In Swift they have position argument in block from the start

    users.map{$0.name}
now they want to add Ruby's &:attr feature[1]

    users.map(\.name)
Maybe the best feature user want is the one other languages have. Or this is just Blub Paradox[2] in real life.

[1]: https://github.com/apple/swift-evolution/blob/master/proposa... [2]: http://www.paulgraham.com/avg.html

edit: grammar


They both look ugly to me. Furthermore, there is a cognitive burden. There is nothing to think about in

  users.map{|u| u.name}
I even use to write it more explicitly as

  users.map{|user| user.name}
The short forms

  users.map{&:name}
  users.map{@1.name}
are like "oh wow, what does that mean?" and I've been using Ruby since 2005. And the ugliness...


It's not

  users.map{&:name}
but

  users.map(&:name)

The &something syntax to pass on a block is very old syntax to allow passing on a block that is reified as a Proc, it mirrors the syntax used to receive a block (if you don't want to use, or can't use yield, for example because you need to pass on the block to another method).

e.g.

   def apply_to_all(&callback)
     @all.each(&callback)
   end
or

   def initialize(a, b, c, &block)
     @a = a
     super(b, c, &block)
   end

The only thing that &:symbol adds is that it defines to_proc on Symbols to create a Proc object that sends the symbol to it's first parameter, you could define it yourself if Ruby didn't already, and in fact it was first defined by users of Ruby before it became part of Ruby core.

Definition:

   class Symbol
     def to_proc
        return Proc.new {|receiver| receiver.send(self)}
     end
   end
This definition allows `["1", "2", 3].map(&:to_i)` to work in Ruby 1.8.6, which otherwise doesn't support it.

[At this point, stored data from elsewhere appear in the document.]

(** * The messages of goroutines *)

Lemma arrive_interleave n : forall sched l1 l2 l3, exists l, interleave l1 l2 l3 l /\ arrive n sched l1 l2 l3 = take n l.
Proof.
  induction n as [|n IH]; intros sched l1 l2 l3; [exists (l1 ++ l2 ++ l3); split; [apply interleave_app|done]|].
  cbn [arrive]. set (t := match sched with t :: _ => t | [] => 0 end). clearbody t.
  assert (G1 : forall x l1', l1 = x :: l1' -> exists l, interleave l1 l2 l3 l /\ x :: arrive n (tail sched) l1' l2 l3 = take (S n) l).
  { intros x l1' ->. destruct (IH (tail sched) l1' l2 l3) as (l & Hi & ->). exists (x :: l). split; [by constructor|done]. }
  assert (G2 : forall x l2', l2 = x :: l2' -> exists l, interleave l1 l2 l3 l /\ x :: arrive n (tail sched) l1 l2' l3 = take (S n) l).
  { intros x l2' ->. destruct (IH (tail sched) l1 l2' l3) as (l & Hi & ->). exists (x :: l). split; [by constructor|done]. }
  assert (G3 : forall x l3', l3 = x :: l3' -> exists l, interleave l1 l2 l3 l /\ x :: arrive n (tail sched) l1 l2 l3' = take (S n) l).
  { intros x l3' ->. destruct (IH (tail sched) l1 l2 l3') as (l & Hi & ->). exists (x :: l). split; [by constructor|done]. }
  assert (G0 : l1 = [] -> l2 = [] -> l3 = [] -> exists l, interleave l1 l2 l3 l /\ [] = take (S n) l).
  { intros -> -> ->. exists []. split; [constructor|done]. }
  destruct t as [|[|[|t]]], l1 as [|x1 l1], l2 as [|x2 l2], l3 as [|x3 l3];
    first [by apply G1 | by apply G2 | by apply G3 | by apply G0].
Qed.

Lemma join_errors_None l : join_errors l = None <-> Forall (fun m => m = EmptyString) l.
Proof.
  unfold join_errors. assert (G : forall s, String.length (fold_left (fun s m => if 0 <? String.length m then s +:+ m else s) l s) = 0 <->
    s = EmptyString /\ Forall (fun m => m = EmptyString) l).
  { induction l as [|m l IH]; intros s; cbn [fold_left].
    - split; [intros Hs; split; [by destruct s|constructor]|by intros [-> _]].
    - rewrite IH. destruct (Nat.ltb_spec 0 (String.length m)) as [Hm|Hm].
      + split.
        * intros [Hs _]. exfalso. apply (f_equal String.length) in Hs. rewrite str_length_app in Hs. simpl in Hs. lia.
        * intros [_ Hf]. apply Forall_cons_iff in Hf as [-> _]. simpl in Hm. lia.
      + assert (m = EmptyString) as -> by (destruct m; [done|simpl in Hm; lia]). rewrite Forall_cons_iff. tauto. }
  specialize (G EmptyString). destruct (Nat.ltb_spec 0 (String.length (fold_left (fun s m => if 0 <? String.length m then s +:+ m else s) l EmptyString))) as [H|H].
  - split; [done|]. intros Hf. assert (E : String.length (fold_left (fun s m => if 0 <? String.length m then s +:+ m else s) l EmptyString) = 0) by by apply G. lia.
  - split; [|done]. intros _. apply G. lia.
Qed.

Definition nonempty (e : option string) : Prop := e <> Some EmptyString.

(** In any order of arrival, an error is among the first three messages. *)
Lemma error_arrives e1 e2 e3 l : nonempty e1 -> nonempty e2 -> nonempty e3 ->
  interleave (messages e1) (messages e2) (messages e3) l ->
  (Forall (fun m => m = EmptyString) (take 3 l) <-> e1 = None /\ e2 = None /\ e3 = None) /\ length l <= 6.
Proof.
  intros N1 N2 N3 Hi. unfold nonempty in *.
  destruct e1 as [m1|], e2 as [m2|], e3 as [m3|]; simpl in Hi;
    repeat match goal with H : interleave _ _ _ _ |- _ => inversion H; clear H; subst end; simpl;
    (split; [|lia]); rewrite ?Forall_cons_iff; split; try (intros; simplify_eq; tauto); try naive_solver.
Qed.

Definition volume_errors (sched : list nat) (configmaps claims secrets : option string) : option string :=
  join_errors (arrive 3 sched (messages (first_message "create configmap failed: " configmaps))
    (messages (first_message "create pvc failed: " claims)) (messages (first_message "create secrets failed: " secrets))).

(** The three goroutines of [createVolumes]. In whatever order their messages arrive,
the three messages that are read contain an error exactly if a goroutine failed, although
a goroutine that fails sends two; and what is not read fits the buffer of the channel, so
that no goroutine blocks. *)
Theorem volumes_joined (sched : list nat) (e1 e2 e3 : option string) :
  (volume_errors sched e1 e2 e3 = None <-> e1 = None /\ e2 = None /\ e3 = None) /\
  length (messages e1) + length (messages e2) + length (messages e3) <= 3 + 3.
Proof.
  split; [|destruct e1, e2, e3; simpl; lia]. unfold volume_errors.
  assert (N : forall t e, t <> EmptyString -> nonempty (first_message t e)).
  { intros t [m|] Ht; [|done]. intros [= E]. destruct t; [done|]. by rewrite str_app_cons in E. }
  assert (F : forall t e, first_message t e = None <-> e = None) by (intros t [m|]; done).
  destruct (arrive_interleave 3 sched (messages (first_message "create configmap failed: " e1))
    (messages (first_message "create pvc failed: " e2)) (messages (first_message "create secrets failed: " e3))) as (l & Hi & ->).
  apply error_arrives in Hi as [Hi _]; [|by apply N..]. by rewrite join_errors_None, Hi, !F.
Qed.

(** * Finished requests *)

Definition P0 (h : list event) (op : Op) : Prop := True.

Lemma wp_step {A B} (R : A -> Prop) (m : prog A) (f : A -> prog B) h Q : returns R m ->
  (forall h' a, h `sublist_of` h' -> R a -> wp P0 h' (f a) Q) -> wp P0 h (pbind m f) Q.
Proof.
  intros Hr Hf. assert (G : forall h1, h `sublist_of` h1 -> wp P0 h1 (pbind m f) Q); [|by apply G]. clear -Hr Hf.
  assert (X : forall A (p : prog A) h, wp P0 h p (fun _ _ => True)).
  { clear. intros A p. induction p as [A a|A|A op k IH|A p1 IH1 p2 IH2 p3 IH3 k IH]; simpl; intros h; try done; repeat split; auto. }
  revert Hr Hf. induction m as [A a|A|A op k IH|A p1 _ p2 _ p3 _ k IH]; simpl; intros Hr Hf h1 Hs; [auto|done|..].
  - split; [done|]. intros r. eapply IH; [done|done|]. by apply sublist_inserts_r.
  - repeat split; [apply X..|]. intros a b c h' Hh. eapply IH; [done|done|]. by trans h1.
Qed.

Section Finished.
Context (range : forall V : Type, gmap string V -> list (string * V)).
Context (IsEnvVarName : string -> bool) (IsQualifiedName : string -> list string).
Context (UnmarshalSelection : string -> option ClustersNodeSelection).
Context (selector_matches : LabelSelector -> smap -> result bool).
Context (opts : Options).
Context (nn : NamespacedName).

(** The leaf cluster does not have the pod, has it from someone else, or was told to
delete it. *)
Definition removed (h : list event) (c : string) : Prop :=
  (exists msg, Ev (LeafGetPod c nn) (NotFound msg) ∈ h) \/
  (exists p, Ev (LeafGetPod c nn) (Found p) ∈ h /\
     (IsKosmosPod p = false \/ exists g, Ev (LeafDeletePod c p g) NoError ∈ h \/ exists msg, Ev (LeafDeletePod c p g) (IsNotFound msg) ∈ h)).

Lemma removed_mono h h' c : h `sublist_of` h' -> removed h c -> removed h' c.
Proof.
  intros Hs. pose proof (fun e => sublist_elem h h' e Hs) as He.
  intros [[m Hm]|(p & Hp & Hk)]; [left; eauto|right; exists p; split; [auto|]].
  destruct Hk as [?|(g & [?|[m ?]])]; [by left|right; exists g; left; auto|right; exists g; right; eauto].
Qed.

Lemma finished_DeletePodInLeaf lr cleanflag h :
  wp P0 h (DeletePodInLeafCluster lr nn cleanflag)
    (fun h' err => h `sublist_of` h' /\ (err = None -> removed h' (GetActualClusterName (lr_Cluster lr)))).
Proof.
  unfold DeletePodInLeafCluster. cbn [leafClientResource pbind call wp]. split; [done|]. intros [u|m]; cbn [pbind wp];
    [|split; [apply sub_snoc|done]].
  set (c := GetActualClusterName (lr_Cluster lr)). split; [done|]. intros g. set (h1 := (h ++ _) ++ [Ev (LeafGetPod c nn) g]).
  assert (Hs : h `sublist_of` h1) by (unfold h1; rewrite <- app_assoc; by apply sublist_inserts_r).
  assert (Hg : Ev (LeafGetPod c nn) g ∈ h1) by apply elem_snoc. clearbody h1.
  assert (Hroot : forall h2, h1 `sublist_of` h2 -> removed h2 c ->
    wp P0 h2 (if cleanflag then DeletePodInRootCluster nn else Done None) (fun h' err => h `sublist_of` h' /\ (err = None -> removed h' c))).
  { intros h2 Hs2 Hr. destruct cleanflag; [|simpl; split; [by trans h1|done]].
    unfold DeletePodInRootCluster. apply (wp_step (fun _ => True)); [apply returns_any|]. intros h3 r Hs3 _.
    assert (Hs' : h `sublist_of` h3) by (trans h1; [done|]; by trans h2). assert (Hr' : removed h3 c) by by apply (removed_mono h2).
    destruct r as [p|m|m]; cbn [wp]; [|done|done]. apply (wp_step (fun _ => True)); [apply returns_any|]. intros h4 r Hs4 _. cbn [wp].
    split; [by trans h3|]. intros _. by apply (removed_mono h3). }
  destruct g as [p|m|m]; [|apply Hroot; [done|left; eauto]|cbn [wp]; split; [done|done]].
  destruct (IsKosmosPod p) eqn:Hk; cbn [negb]; [|cbn [wp]; split; [done|]; intros _; right; exists p; eauto].
  cbn [pbind call wp]. split; [done|]. intros now. split; [done|]. intros err. set (h2 := (h1 ++ _) ++ _).
  assert (Hs2 : h1 `sublist_of` h2) by (unfold h2; rewrite <- app_assoc; by apply sublist_inserts_r).
  assert (Hd : Ev (LeafDeletePod c p (NewLeafDeleteOption p now)) err ∈ h2) by apply elem_snoc. clearbody h2.
  assert (Hp : Ev (LeafGetPod c nn) (Found p) ∈ h2) by by eapply sublist_elem.
  destruct err as [|m|m|m|m]; cbn [wp err_text]; try (split; [by trans h1|done]).
  - split; [by trans h1|]. intros _. right. exists p. split; [done|]. right. eexists. left. exact Hd.
  - apply Hroot; [done|]. right. exists p. split; [done|]. right. eexists. right. exists m. exact Hd.
Qed.

Lemma finished_delete_everywhere nodes : forall h,
  wp P0 h (delete_everywhere range nn nodes) (fun h' r => h `sublist_of` h' /\ (r = Finished ->
    forall n, n ∈ nodes -> exists c, leaf_of range h' n c /\ removed h' c)).
Proof.
  induction nodes as [|n nodes IH]; intros h; cbn [delete_everywhere]; [cbn [wp]; split; [done|set_solver]|].
  cbn [pbind call wp]. split; [done|]. intros l. destruct (GetLeafResourceByNodeName range l n) as [lr|] eqn:El;
    [|cbn [wp]; split; [apply sub_snoc|done]].
  eapply wp_seq; [apply finished_DeletePodInLeaf|]. intros h1 err [Hs1 He]. cbn beta.
  assert (Hs : h `sublist_of` h1) by (trans (h ++ [Ev Leaves l]); [apply sub_snoc|done]).
  destruct err; [cbn [wp]; split; [done|done]|]. eapply wp_mono; [apply IH|]. cbn beta. intros h2 r [Hs2 Hr].
  split; [by trans h1|]. intros -> n' [->|Hn']%elem_of_cons; [|by apply Hr].
  exists (GetActualClusterName (lr_Cluster lr)). split.
  - exists l, lr. split; [|done]. eapply sublist_elem; [|apply elem_snoc]. by trans h1.
  - eapply removed_mono; [exact Hs2|]. by apply He.
Qed.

Thanks. As you see I dislike that syntax so much that I never learned how to write it. It's not something I'll actively use.


I don't actually mind the syntax that much, `&` on a symbol just gives you a proc for calling `send` on the first argument. What bothers me is the limitations. If you're going to have special case syntax to avoid having a useless first argument why not go all the way?

Something like this would have made a lot more sense imo:

    users.map { .name.uppercase + '3' }
    numbers.map { * 3 }


The last one looks a lot like Haskell:

  map (* 3) numbers


The reason for the limitation is that it was existing syntax, with a different purpose (see the sibling post to yours).


The cognitive burden argument is completely subjective. If you’re used to point-free programming, the first short form probably requires less cognitive burden. To me, it makes way more sense to think about “map the users list over the function that returns name” rather than “map the users list over a brand new anaonymous function that takes a user and calls the name method on it.”


Another way to look at it is that cross-pollination is a good measure of the merit of a language feature. If one language invents it another a dozen other popular languages adopt it, it's probably a good idea, and its proliferation is good for everyone.


Ruby's bundler is pretty neat. It's one of the first systems that introduced lock files.


Since we can reference other requirements with `-r req-dev.txt` inside requirements.txt . Current requirements.txt isn't really machine-readable without firing up a full Python interpreter.